▸ **What is required**
What is expected is a word-for-word copy of all the entries.
-- Supplied data follows --
(** * CreateManager: the "create project" state machine of the studio

    Shallow embedding of [apps/studio/src/lib/projects/create.ts].

    The class lives in a single-threaded event loop.  Everything it can
    touch is gathered in one record, [World]: the manager's own fields,
    the owning [ProjectsManager], the pending [setTimeout] timers, the
    listeners registered on the progress channel, the backend requests
    that are still awaited, and a log of the outward effects (analytics,
    IPC requests, suggestion generation, dev-server start).

    An [async] method is split at its single [await]: the part before it
    runs when the method is called, the part after it runs when the
    backend replies.  Timers, notifications and other calls may run in
    between; [step] and [run_events] give the event loop. *)

From Stdlib Require Import ZArith List String Bool Lia.
Import ListNotations.

Local Open Scope string_scope.
Local Open Scope list_scope.
Local Open Scope Z_scope.

(* ================================================================== *)
(** ** Data model *)

(** [enum CreateState] (create.ts, lines 8-13). *)
Inductive CreateState : Type :=
| PROMPT
| IMPORT
| CREATE_LOADING
| ERROR.

Definition CreateState_eqb (a b : CreateState) : bool :=
  match a, b with
  | PROMPT, PROMPT => true
  | IMPORT, IMPORT => true
  | CREATE_LOADING, CREATE_LOADING => true
  | ERROR, ERROR => true
  | _, _ => false
  end.

(** [SLOW_CREATE_MESSAGES] (lines 15-21): pairs [(time, message)], the
    time in milliseconds. *)
Definition SLOW_CREATE_MESSAGES : list (Z * string) :=
  [ (15000, "Finalizing layout...");
    (30000, "Drafting copy...");
    (45000, "Finalizing design...");
    (60000, "Completing setup...");
    (75000, "Starting project...") ].

(** [Math.max(...SLOW_CREATE_MESSAGES.map((m) => m.time))] (line 52), on
    the non-empty table of positive times. *)
Definition max_time (l : list (Z * string)) : Z :=
  fold_right (fun m acc => Z.max (fst m) acc) 0 l.

(** The names of [MainChannels] this file uses. *)
Inductive MainChannels : Type :=
| CREATE_NEW_BLANK_PROJECT
| CREATE_NEW_PROJECT_PROMPT
| CANCEL_CREATE_NEW_PROJECT_PROMPT
| CREATE_NEW_PROJECT_PROMPT_CALLBACK.

(** [ImageMessageContext] is opaque to this file: images are only passed
    on.  An image is represented by its content string. *)
Definition ImageMessageContext : Type := string.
-- Supplied data concluded --
▸ **Answer for this exercise**
(** * CreateManager: the "create project" state machine of the studio

    Shallow embedding of [apps/studio/src/lib/projects/create.ts].

    The class lives in a single-threaded event loop.  Everything it can
    touch is gathered in one record, [World]: the manager's own fields,
    the owning [ProjectsManager], the pending [setTimeout] timers, the
    listeners registered on the progress channel, the backend requests
    that are still awaited, and a log of the outward effects (analytics,
    IPC requests, suggestion generation, dev-server start).

    An [async] method is split at its single [await]: the part before it
    runs when the method is called, the part after it runs when the
    backend replies.  Timers, notifications and other calls may run in
    between; [step] and [run_events] give the event loop. *)

From Stdlib Require Import ZArith List String Bool Lia.
Import ListNotations.

Local Open Scope string_scope.
Local Open Scope list_scope.
Local Open Scope Z_scope.

(* ================================================================== *)
(** ** Data model *)

(** [enum CreateState] (create.ts, lines 8-13). *)
Inductive CreateState : Type :=
| PROMPT
| IMPORT
| CREATE_LOADING
| ERROR.

Definition CreateState_eqb (a b : CreateState) : bool :=
  match a, b with
  | PROMPT, PROMPT => true
  | IMPORT, IMPORT => true
  | CREATE_LOADING, CREATE_LOADING => true
  | ERROR, ERROR => true
  | _, _ => false
  end.

(** [SLOW_CREATE_MESSAGES] (lines 15-21): pairs [(time, message)], the
    time in milliseconds. *)
Definition SLOW_CREATE_MESSAGES : list (Z * string) :=
  [ (15000, "Finalizing layout...");
    (30000, "Drafting copy...");
    (45000, "Finalizing design...");
    (60000, "Completing setup...");
    (75000, "Starting project...") ].

(** [Math.max(...SLOW_CREATE_MESSAGES.map((m) => m.time))] (line 52), on
    the non-empty table of positive times. *)
Definition max_time (l : list (Z * string)) : Z :=
  fold_right (fun m acc => Z.max (fst m) acc) 0 l.

(** The names of [MainChannels] this file uses. *)
Inductive MainChannels : Type :=
| CREATE_NEW_BLANK_PROJECT
| CREATE_NEW_PROJECT_PROMPT
| CANCEL_CREATE_NEW_PROJECT_PROMPT
| CREATE_NEW_PROJECT_PROMPT_CALLBACK.

(** [ImageMessageContext] is opaque to this file: images are only passed
    on.  An image is represented by its content string. *)
Definition ImageMessageContext : Type := string.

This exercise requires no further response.